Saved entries
=====

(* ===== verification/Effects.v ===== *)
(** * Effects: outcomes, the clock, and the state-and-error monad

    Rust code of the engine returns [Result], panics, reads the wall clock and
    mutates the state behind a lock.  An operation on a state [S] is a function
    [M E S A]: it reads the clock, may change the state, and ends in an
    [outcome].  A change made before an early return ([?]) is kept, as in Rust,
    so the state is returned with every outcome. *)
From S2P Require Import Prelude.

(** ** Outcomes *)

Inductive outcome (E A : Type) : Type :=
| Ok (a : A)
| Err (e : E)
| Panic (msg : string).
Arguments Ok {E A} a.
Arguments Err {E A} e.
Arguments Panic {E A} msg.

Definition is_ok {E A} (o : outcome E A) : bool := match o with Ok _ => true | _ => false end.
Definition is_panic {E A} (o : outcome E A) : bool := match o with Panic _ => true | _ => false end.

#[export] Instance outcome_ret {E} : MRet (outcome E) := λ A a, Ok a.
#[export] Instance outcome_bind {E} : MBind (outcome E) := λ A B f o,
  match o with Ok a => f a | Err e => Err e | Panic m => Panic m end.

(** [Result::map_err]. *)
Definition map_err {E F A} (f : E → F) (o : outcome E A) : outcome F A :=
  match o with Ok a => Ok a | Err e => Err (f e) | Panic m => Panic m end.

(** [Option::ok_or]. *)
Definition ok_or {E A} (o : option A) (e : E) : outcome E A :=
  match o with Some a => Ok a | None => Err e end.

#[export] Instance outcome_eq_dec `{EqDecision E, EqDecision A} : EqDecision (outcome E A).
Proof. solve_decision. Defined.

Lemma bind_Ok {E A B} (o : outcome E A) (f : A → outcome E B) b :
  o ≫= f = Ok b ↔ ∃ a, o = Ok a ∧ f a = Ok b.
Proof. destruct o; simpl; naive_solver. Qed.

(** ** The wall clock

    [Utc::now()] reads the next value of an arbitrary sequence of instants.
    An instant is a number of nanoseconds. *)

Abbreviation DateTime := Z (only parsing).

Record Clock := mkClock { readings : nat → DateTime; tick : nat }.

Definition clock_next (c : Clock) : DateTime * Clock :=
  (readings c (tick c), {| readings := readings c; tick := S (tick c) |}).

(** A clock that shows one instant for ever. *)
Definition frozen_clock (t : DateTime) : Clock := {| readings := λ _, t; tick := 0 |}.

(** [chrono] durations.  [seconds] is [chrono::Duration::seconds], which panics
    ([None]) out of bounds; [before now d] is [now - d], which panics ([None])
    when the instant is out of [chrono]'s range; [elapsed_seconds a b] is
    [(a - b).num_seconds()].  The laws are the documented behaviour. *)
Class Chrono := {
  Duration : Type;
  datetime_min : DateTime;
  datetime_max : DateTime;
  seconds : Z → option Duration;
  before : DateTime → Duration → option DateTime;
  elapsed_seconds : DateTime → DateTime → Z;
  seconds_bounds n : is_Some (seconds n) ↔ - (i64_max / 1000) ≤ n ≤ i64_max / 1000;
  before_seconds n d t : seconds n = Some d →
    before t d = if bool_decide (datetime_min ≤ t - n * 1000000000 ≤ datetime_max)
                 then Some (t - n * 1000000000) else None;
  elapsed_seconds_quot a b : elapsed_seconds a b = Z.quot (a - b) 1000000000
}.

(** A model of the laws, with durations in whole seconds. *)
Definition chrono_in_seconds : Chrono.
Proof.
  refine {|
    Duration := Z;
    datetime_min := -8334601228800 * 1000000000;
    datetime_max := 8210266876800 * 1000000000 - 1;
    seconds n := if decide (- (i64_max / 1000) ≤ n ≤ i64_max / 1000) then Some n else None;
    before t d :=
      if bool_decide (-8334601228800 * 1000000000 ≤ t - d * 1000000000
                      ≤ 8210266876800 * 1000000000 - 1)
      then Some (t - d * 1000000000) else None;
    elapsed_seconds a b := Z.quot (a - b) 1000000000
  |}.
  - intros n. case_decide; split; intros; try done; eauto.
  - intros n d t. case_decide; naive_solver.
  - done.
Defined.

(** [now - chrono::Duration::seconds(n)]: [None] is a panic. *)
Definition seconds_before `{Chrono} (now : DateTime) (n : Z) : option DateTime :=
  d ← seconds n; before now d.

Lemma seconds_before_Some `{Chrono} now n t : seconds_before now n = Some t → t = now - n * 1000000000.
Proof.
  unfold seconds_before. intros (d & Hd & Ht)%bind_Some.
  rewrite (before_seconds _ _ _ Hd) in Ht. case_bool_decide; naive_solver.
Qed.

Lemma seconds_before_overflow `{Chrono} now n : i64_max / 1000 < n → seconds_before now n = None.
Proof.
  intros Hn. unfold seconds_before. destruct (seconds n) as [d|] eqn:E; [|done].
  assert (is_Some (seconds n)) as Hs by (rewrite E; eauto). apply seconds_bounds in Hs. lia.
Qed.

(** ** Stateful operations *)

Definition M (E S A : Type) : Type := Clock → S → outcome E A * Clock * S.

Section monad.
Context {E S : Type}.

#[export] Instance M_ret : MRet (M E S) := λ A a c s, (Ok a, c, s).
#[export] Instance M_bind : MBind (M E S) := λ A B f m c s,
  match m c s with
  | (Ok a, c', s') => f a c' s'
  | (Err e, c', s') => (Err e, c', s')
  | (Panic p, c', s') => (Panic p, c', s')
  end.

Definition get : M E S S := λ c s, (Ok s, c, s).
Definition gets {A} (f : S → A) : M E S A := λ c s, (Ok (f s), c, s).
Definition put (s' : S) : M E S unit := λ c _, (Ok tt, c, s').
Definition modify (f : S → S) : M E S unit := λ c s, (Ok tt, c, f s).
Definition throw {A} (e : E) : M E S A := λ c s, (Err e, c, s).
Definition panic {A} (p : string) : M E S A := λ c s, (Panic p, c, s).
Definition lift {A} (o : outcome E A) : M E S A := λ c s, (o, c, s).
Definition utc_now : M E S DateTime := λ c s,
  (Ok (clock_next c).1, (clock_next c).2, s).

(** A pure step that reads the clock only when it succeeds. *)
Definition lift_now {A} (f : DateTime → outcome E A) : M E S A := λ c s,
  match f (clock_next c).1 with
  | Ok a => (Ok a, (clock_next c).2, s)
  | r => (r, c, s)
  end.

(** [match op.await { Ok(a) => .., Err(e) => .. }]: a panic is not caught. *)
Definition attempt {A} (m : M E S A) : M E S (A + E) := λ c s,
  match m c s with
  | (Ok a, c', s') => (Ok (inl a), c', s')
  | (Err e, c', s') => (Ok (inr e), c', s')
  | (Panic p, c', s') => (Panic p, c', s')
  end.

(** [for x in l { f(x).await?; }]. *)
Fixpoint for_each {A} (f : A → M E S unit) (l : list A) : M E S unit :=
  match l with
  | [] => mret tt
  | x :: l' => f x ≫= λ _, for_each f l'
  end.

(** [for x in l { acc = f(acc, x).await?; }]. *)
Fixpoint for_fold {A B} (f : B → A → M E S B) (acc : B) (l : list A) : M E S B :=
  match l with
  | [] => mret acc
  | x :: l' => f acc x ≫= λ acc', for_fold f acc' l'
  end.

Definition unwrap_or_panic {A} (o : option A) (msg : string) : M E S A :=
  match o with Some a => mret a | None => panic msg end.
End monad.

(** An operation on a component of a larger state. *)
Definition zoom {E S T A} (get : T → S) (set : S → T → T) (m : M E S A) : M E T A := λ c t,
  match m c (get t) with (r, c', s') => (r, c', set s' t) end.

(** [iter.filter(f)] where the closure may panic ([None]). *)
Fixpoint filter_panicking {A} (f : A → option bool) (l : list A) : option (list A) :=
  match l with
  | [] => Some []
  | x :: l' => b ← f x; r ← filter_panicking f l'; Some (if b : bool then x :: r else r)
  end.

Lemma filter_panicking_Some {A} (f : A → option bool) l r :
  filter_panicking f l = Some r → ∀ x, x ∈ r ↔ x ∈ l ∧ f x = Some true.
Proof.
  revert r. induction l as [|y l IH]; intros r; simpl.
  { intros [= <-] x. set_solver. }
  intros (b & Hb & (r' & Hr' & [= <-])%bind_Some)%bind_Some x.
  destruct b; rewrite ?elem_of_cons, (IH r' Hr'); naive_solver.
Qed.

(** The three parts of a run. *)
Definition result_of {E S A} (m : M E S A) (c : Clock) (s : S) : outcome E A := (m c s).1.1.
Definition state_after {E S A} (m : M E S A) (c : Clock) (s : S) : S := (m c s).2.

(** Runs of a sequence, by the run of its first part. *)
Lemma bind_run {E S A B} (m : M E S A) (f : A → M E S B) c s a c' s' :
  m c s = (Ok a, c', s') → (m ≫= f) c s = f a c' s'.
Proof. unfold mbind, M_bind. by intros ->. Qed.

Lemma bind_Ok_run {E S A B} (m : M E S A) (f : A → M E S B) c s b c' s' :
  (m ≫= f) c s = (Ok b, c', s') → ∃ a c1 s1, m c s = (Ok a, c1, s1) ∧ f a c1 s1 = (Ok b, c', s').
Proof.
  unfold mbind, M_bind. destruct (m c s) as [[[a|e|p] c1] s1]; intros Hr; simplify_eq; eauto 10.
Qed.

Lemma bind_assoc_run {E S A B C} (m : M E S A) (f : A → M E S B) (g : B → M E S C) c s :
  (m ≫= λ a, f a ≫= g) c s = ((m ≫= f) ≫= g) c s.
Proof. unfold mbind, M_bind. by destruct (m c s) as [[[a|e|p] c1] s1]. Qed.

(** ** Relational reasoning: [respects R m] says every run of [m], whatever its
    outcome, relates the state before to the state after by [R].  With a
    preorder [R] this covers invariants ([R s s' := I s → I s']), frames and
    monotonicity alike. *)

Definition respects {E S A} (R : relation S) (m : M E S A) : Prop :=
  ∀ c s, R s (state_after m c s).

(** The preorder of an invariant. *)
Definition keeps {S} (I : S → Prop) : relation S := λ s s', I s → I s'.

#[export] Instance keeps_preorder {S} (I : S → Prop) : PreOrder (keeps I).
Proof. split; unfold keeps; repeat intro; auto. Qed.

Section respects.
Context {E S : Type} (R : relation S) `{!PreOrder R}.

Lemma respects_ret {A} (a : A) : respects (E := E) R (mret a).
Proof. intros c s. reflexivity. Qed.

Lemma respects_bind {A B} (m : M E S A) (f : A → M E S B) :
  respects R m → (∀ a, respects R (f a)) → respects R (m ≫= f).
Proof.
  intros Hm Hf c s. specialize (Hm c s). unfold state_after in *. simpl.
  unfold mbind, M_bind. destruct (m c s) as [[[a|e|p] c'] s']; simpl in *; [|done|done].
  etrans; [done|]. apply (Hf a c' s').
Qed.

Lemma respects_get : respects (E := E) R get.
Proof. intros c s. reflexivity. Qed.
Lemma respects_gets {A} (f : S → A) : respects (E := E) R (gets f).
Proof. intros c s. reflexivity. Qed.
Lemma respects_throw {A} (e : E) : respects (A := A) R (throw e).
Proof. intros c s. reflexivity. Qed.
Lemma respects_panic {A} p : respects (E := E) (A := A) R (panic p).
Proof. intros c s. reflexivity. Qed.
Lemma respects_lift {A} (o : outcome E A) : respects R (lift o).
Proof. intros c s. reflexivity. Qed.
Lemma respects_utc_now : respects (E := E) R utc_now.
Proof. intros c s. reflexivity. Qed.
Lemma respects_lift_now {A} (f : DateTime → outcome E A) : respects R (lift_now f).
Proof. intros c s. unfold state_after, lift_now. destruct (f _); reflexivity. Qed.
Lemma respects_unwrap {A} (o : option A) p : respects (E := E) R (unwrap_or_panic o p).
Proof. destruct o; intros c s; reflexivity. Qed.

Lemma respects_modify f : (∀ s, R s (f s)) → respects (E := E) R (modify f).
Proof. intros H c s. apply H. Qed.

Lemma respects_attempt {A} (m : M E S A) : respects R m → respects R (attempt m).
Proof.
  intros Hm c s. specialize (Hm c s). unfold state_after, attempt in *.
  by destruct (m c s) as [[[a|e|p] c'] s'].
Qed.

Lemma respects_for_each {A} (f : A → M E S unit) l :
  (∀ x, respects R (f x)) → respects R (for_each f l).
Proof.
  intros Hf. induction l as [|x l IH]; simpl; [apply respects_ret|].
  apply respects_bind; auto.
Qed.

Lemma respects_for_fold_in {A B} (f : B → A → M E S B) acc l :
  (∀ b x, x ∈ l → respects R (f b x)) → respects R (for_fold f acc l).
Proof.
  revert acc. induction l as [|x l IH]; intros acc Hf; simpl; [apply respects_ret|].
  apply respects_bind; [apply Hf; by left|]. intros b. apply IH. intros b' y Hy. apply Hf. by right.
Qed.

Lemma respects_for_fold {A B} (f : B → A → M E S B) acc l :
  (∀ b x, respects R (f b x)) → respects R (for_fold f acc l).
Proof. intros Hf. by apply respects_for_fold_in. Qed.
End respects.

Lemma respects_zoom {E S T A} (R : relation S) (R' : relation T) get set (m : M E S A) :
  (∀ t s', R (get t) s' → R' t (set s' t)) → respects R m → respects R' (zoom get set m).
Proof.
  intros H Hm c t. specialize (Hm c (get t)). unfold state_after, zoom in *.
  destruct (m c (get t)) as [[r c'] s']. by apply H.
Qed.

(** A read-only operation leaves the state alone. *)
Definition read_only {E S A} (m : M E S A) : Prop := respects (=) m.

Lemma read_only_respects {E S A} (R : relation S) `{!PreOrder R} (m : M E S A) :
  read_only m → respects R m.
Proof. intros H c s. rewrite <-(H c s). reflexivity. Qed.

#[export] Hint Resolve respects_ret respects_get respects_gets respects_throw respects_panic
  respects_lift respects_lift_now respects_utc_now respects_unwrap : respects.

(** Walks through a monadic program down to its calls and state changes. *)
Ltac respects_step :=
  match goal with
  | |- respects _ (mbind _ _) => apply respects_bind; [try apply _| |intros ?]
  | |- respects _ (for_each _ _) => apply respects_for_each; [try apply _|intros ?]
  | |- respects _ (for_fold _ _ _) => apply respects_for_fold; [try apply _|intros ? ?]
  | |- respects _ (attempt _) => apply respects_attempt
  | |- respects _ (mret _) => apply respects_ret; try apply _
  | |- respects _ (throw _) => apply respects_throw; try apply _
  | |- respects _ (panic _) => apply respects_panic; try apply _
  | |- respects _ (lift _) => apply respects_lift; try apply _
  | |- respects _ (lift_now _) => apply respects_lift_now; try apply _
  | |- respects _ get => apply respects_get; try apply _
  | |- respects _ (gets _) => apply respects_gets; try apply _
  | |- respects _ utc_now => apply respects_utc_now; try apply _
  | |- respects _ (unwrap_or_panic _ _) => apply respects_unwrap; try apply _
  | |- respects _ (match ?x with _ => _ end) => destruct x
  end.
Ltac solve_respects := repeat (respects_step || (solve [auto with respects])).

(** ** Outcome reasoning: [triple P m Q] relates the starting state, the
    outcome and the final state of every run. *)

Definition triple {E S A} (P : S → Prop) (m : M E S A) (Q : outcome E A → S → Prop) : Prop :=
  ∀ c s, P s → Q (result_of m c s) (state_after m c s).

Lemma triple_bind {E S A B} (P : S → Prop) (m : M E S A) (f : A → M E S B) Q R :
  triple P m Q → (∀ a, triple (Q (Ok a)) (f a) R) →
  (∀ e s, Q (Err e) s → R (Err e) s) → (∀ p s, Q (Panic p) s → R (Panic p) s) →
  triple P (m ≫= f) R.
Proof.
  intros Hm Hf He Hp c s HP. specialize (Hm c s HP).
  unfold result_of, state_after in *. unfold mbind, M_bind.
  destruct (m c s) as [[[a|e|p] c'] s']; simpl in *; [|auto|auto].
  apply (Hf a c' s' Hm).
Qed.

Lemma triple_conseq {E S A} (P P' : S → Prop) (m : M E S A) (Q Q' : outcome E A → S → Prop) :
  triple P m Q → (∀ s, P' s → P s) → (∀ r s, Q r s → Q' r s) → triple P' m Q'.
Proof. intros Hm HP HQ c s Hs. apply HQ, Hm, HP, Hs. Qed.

=====

With "export" as the search string, filter the records and return each line that has it.

#[export] Instance outcome_ret {E} : MRet (outcome E) := λ A a, Ok a.
#[export] Instance outcome_bind {E} : MBind (outcome E) := λ A B f o,
#[export] Instance outcome_eq_dec `{EqDecision E, EqDecision A} : EqDecision (outcome E A).
#[export] Instance M_ret : MRet (M E S) := λ A a c s, (Ok a, c, s).
#[export] Instance M_bind : MBind (M E S) := λ A B f m c s,
#[export] Instance keeps_preorder {S} (I : S → Prop) : PreOrder (keeps I).
#[export] Hint Resolve respects_ret respects_get respects_gets respects_throw respects_panic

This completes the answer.